(** X7: when no entry is a directory, the containment check never raises
    and is plain membership of the path in the list. *)
Theorem is_in_cache_of_files (w : World) (p : pystr) (es : list pystr) :
  Forall (λ e, w_isdir w e = false) es →
  (run (is_in_cache p es) w).1.1 = Ok (bool_decide (p ∈ es)).
Proof.
  induction 1 as [|e es He _ IH]; [done|].
  rewrite run_is_in_cache_cons, He.
  destruct (run (is_in_cache p es) w) as [[r w'] tr]. cbn in IH. subst r.
  unfold str_eqb. case_bool_decide as Hpe; cbn.
  - subst e. rewrite bool_decide_true; [done|by left].
  - f_equal. apply bool_decide_ext. rewrite elem_of_cons.
    split; [auto|]. by intros [?|?].
Qed.

Lemma is_in_cache_of_files_witness :
  (run (is_in_cache (str "/music/a.mp3") (w_cache_entries cached_world))
     cached_world).1.1
  = Ok (bool_decide (str "/music/a.mp3" ∈ w_cache_entries cached_world)).
Proof.
  apply (is_in_cache_of_files cached_world (str "/music/a.mp3")).
  by repeat constructor.
Defined.

(** X8: the containment check raises exactly when it comes to a directory
    entry that is absolute where the path is relative, or the reverse, with
    no match before it; the exception is the [ValueError] of
    [os.path.commonpath]. *)
Theorem is_in_cache_raises_iff (w : World) (p : pystr) (es : list pystr)
    (x : exn) :
  (run (is_in_cache p es) w).1.1 = Raised x ↔
  x = ValueError "Can't mix absolute and relative paths"
  ∧ ∃ pre d post,
      es = pre ++ d :: post
      ∧ entry_raises (w_isdir w) p d
      ∧ (run (is_in_cache p pre) w).1.1 = Ok false.
Proof.
  induction es as [|e rest IH].
  - split; [done|]. intros (_ & pre & d & post & H & _). by destruct pre.
  - rewrite run_is_in_cache_cons.
    destruct (run (is_in_cache p rest) w) as [[r w'] tr] eqn:Hrest.
    cbn in IH. unfold entry_raises.
    destruct (w_isdir w e) eqn:Hd.
    + rewrite commonpath_two. case_bool_decide as Habs.
      * destruct (str_eqb _ e) eqn:Heq; cbn.
        -- split; [done|]. intros (_ & pre & d & post & Hes & Hr & Hpre).
           destruct pre as [|e' pre]; cbn in Hes; simplify_eq.
           ++ destruct Hr as [_ Hr]. congruence.
           ++ rewrite run_is_in_cache_cons, Hd, commonpath_two,
                bool_decide_true, Heq in Hpre by done. done.
        -- rewrite IH. split.
           ++ intros (-> & pre & d & post & -> & Hr & Hpre). split; [done|].
              exists (e :: pre), d, post. split; [done|]. split; [done|].
              rewrite run_is_in_cache_cons, Hd, commonpath_two,
                bool_decide_true, Heq by done.
              by destruct (run (is_in_cache p pre) w) as [[? ?] ?].
           ++ intros (-> & pre & d & post & Hes & Hr & Hpre). split; [done|].
              destruct pre as [|e' pre]; cbn in Hes; simplify_eq.
              { destruct Hr as [_ Hr]. congruence. }
              exists pre, d, post. split; [done|]. split; [done|].
              rewrite run_is_in_cache_cons, Hd, commonpath_two,
                bool_decide_true, Heq in Hpre by done.
              by destruct (run (is_in_cache p pre) w) as [[? ?] ?].
      * cbn. split.
        -- intros [= <-]. split; [done|]. exists [], e, rest.
           split; [done|]. split; [|done]. split; [done|congruence].
        -- by intros (-> & _).
    + destruct (str_eqb p e) eqn:Heq; cbn.
      * split; [done|]. intros (_ & pre & d & post & Hes & Hr & Hpre).
        destruct pre as [|e' pre]; cbn in Hes; simplify_eq.
        -- destruct Hr as [Hr _]. congruence.
        -- by rewrite run_is_in_cache_cons, Hd, Heq in Hpre.
      * rewrite IH. split.
        -- intros (-> & pre & d & post & -> & Hr & Hpre). split; [done|].
           exists (e :: pre), d, post. split; [done|]. split; [done|].
           rewrite run_is_in_cache_cons, Hd, Heq.
           by destruct (run (is_in_cache p pre) w) as [[? ?] ?].
        -- intros (-> & pre & d & post & Hes & Hr & Hpre). split; [done|].
           destruct pre as [|e' pre]; cbn in Hes; simplify_eq.
           { destruct Hr as [Hr _]. congruence. }
           exists pre, d, post. split; [done|]. split; [done|].
           rewrite run_is_in_cache_cons, Hd, Heq in Hpre.
           by destruct (run (is_in_cache p pre) w) as [[? ?] ?].
Qed.
Lemma load_summary_restores (dir : directory) (sm : Summary.t) (s s' : t) :
  dir !! "summary.pkl" = Some (FPickleSummary sm) ->
  load_summary dir s = (s', Ok tt) ->
  mode s' = mode s /\ batch_idx s' = batch_idx s /\
  global_step s' = global_step s /\ epoch_idx s' = epoch_idx s /\
  summary s' = Live sm.
Proof.
  intros Hf. unfold load_summary. rewrite Hf.
  unfold bind, summary_object, get, lift_result, modify, ret, raise. cbn.
  destruct s as [net pipe tr md nd ls te bi mt me st [sm0|v] et gs ei ex]; cbn;
    [|discriminate].
  intros [= <-]. repeat split.
Qed.

(** The counters and the mode that [load_attributes] reads back from the
    file that [save_state] wrote for [s]. *)
Lemma load_attributes_counters (dir : directory) (j : list (string * json)) (s f : t) :
  extra_ok s ->
  hashable (mode s) = true -> hashable (batch_idx s) = true ->
  hashable (global_step s) = true -> hashable (epoch_idx s) = true ->
  state_json (List.filter (fun kv => is_restorable (snd kv)) (items s)) = Some j ->
  dir !! "system.json" = Some (FJson (JObj j)) ->
  exists f1, load_attributes dir f = (f1, Ok tt) /\
             mode f1 = mode s /\ batch_idx f1 = batch_idx s /\
             global_step f1 = global_step s /\ epoch_idx f1 = epoch_idx s.
Proof.
  intros Hex Hm Hb Hg He Hj Hf.
  destruct (load_attributes_object dir j f Hf) as (d & f1 & Hd & Hrun & Hget).
  exists f1. split; [exact Hrun|].
  cbn [json_load] in Hd. injection Hd as <-.
  destruct (saved_counters s Hex Hm Hb Hg He) as (Lm & Lb & Lg & Le).
  assert (Hread : forall n v, last_restorable n (items s) = Some v ->
                              getattr (VStr n) f1 = Some (AValue v)).
  { intros n v Hn. rewrite Hget, dict_get_of_pairs, (state_json_lookup n _ j Hj).
    now rewrite Hn. }
  apply Hread in Lm, Lb, Lg, Le. cbn in Lm, Lb, Lg, Le.
  repeat split; congruence.
Qed.

(** If [load_state] returns on the directory written for [s], the mode,
    the counters and the summary it leaves are those of [s]. *)
Lemma restored_progress
    (getstate : pyobj -> result value) (setstate : value -> M pyobj unit)
    (save_model : Model -> M directory unit)
    (load_model : string -> directory -> M Model unit)
    (s : t) (sm : Summary.t) (dir0 dir1 : directory)
    (network' : Network.t) (pipeline' : Pipeline.t) (traces' : list pyobj)
    (mode' num_devices' log_steps' total_epochs' : value)
    (max_train' max_eval' system_config' : value) (f' : t) :
  (forall net m d d',
     network s = Live net -> In m (Network.models net) ->
     save_model m d = (d', Ok tt) -> d' !! "system.json" = d !! "system.json") ->
  extra_ok s ->
  summary s = Live sm ->
  hashable (mode s) = true -> hashable (batch_idx s) = true ->
  hashable (global_step s) = true -> hashable (epoch_idx s) = true ->
  save_state getstate save_model s dir0 = (dir1, Ok tt) ->
  load_state setstate load_model dir1
    (init network' pipeline' traces' mode' num_devices' log_steps' total_epochs'
          max_train' max_eval' system_config') = (f', Ok tt) ->
  mode f' = mode s /\ batch_idx f' = batch_idx s /\
  global_step f' = global_step s /\ epoch_idx f' = epoch_idx s /\
  summary f' = Live sm.
Proof.
  intros Hkeep Hex Hsm Hm Hb Hg He Hsave Hload.
  destruct (save_state_files _ _ _ _ _ Hkeep Hsave) as (j & Hj & Hjson & Hpkl).
  rewrite Hsm in Hpkl.
  set (f := init _ _ _ _ _ _ _ _ _ _) in Hload.
  destruct (load_attributes_counters dir1 j s f Hex Hm Hb Hg He Hj Hjson)
    as (f1 & H1 & A1).
  unfold load_state in Hload. unfold bind at 1 in Hload. rewrite H1 in Hload.
  unfold bind at 1 in Hload.
  pose proof (load_models_progress load_model dir1 f1) as P2.
  destruct (load_models load_model dir1 f1) as [f2 [[]|e]]; [|discriminate].
  unfold bind at 1 in Hload.
  destruct (load_summary dir1 f2) as [f3 [[]|e]] eqn:H3; [|discriminate].
  pose proof (load_summary_restores dir1 sm f2 f3 Hpkl H3) as P3.
  unfold bind at 1 in Hload.
  pose proof (load_traces_progress setstate dir1 f3) as P4.
  destruct (load_traces setstate dir1 f3) as [f4 [[]|e]]; [|discriminate].
  unfold bind at 1 in Hload.
  pose proof (load_tensor_ops_progress setstate dir1 f4) as P5.
  destruct (load_tensor_ops setstate dir1 f4) as [f5 [[]|e]]; [|discriminate].
  unfold bind at 1 in Hload.
  pose proof (load_numpy_ops_progress setstate dir1 f5) as P6.
  destruct (load_numpy_ops setstate dir1 f5) as [f6 [[]|e]]; [|discriminate].
  pose proof (load_datasets_progress setstate dir1 f6) as P7.
  rewrite Hload in P7. cbn [fst] in *.
  unfold same_progress in *. intuition congruence.
Qed.

(** ** When the restore goes through *)

Lemma collect_length {A B} (f : A -> result B) (xs : list A) (ys : list B) :
  collect f xs = Ok ys -> length ys = length xs.
Proof.
  revert ys. induction xs as [|x xs IH]; intros ys; cbn.
  - now intros [= <-].
  - destruct (f x); [|discriminate]. destruct (collect f xs); [|discriminate].
    intros [= <-]. cbn. now rewrite (IH _ eq_refl).
Qed.

Lemma save_list_file (getstate : pyobj -> result value) (path : string)
    (objs : result (list pyobj)) (d d' : directory) :
  save_list getstate path objs d = (d', Ok tt) ->
  exists l states,
    objs = Ok l /\ length states = length l /\
    d' = <[path := FPickle (VList states)]> (<[path := FEmpty]> d).
Proof.
  unfold save_list, bind, write, modify, lift_result.
  destruct objs as [l|e]; [|discriminate].
  destruct (collect _ l) as [states|e] eqn:Hc; [|discriminate].
  intros [= <-]. exists l, states. repeat split. now apply collect_length in Hc.
Qed.

Lemma dataset_states_keys (getstate : pyobj -> result value)
    (data : dict pyobj) (ds : dict value) :
  dataset_states getstate data = Ok ds ->
  forall k, In k (dict_keys ds) -> In k (dict_keys data).
Proof.
  revert ds. induction data as [|[k0 o] data IH]; intros ds; cbn.
  - now intros [= <-].
  - destruct (hasattr_getstate o).
    + destruct (getstate o); [|discriminate].
      destruct (dataset_states getstate data) as [d|]; [|discriminate].
      intros [= <-] k [<-|Hk]; [now left | right; now apply (IH d)].
    + intros H k Hk. right. now apply (IH ds).
Qed.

........

» Exercise goal
Only the lines from the beginning of the material above through the line with "- subst e. rewrite" are wanted; extract them exactly.

» Written answer
(** X7: when no entry is a directory, the containment check never raises
    and is plain membership of the path in the list. *)
Theorem is_in_cache_of_files (w : World) (p : pystr) (es : list pystr) :
  Forall (λ e, w_isdir w e = false) es →
  (run (is_in_cache p es) w).1.1 = Ok (bool_decide (p ∈ es)).
Proof.
  induction 1 as [|e es He _ IH]; [done|].
  rewrite run_is_in_cache_cons, He.
  destruct (run (is_in_cache p es) w) as [[r w'] tr]. cbn in IH. subst r.
  unfold str_eqb. case_bool_decide as Hpe; cbn.
  - subst e. rewrite bool_decide_true; [done|by left].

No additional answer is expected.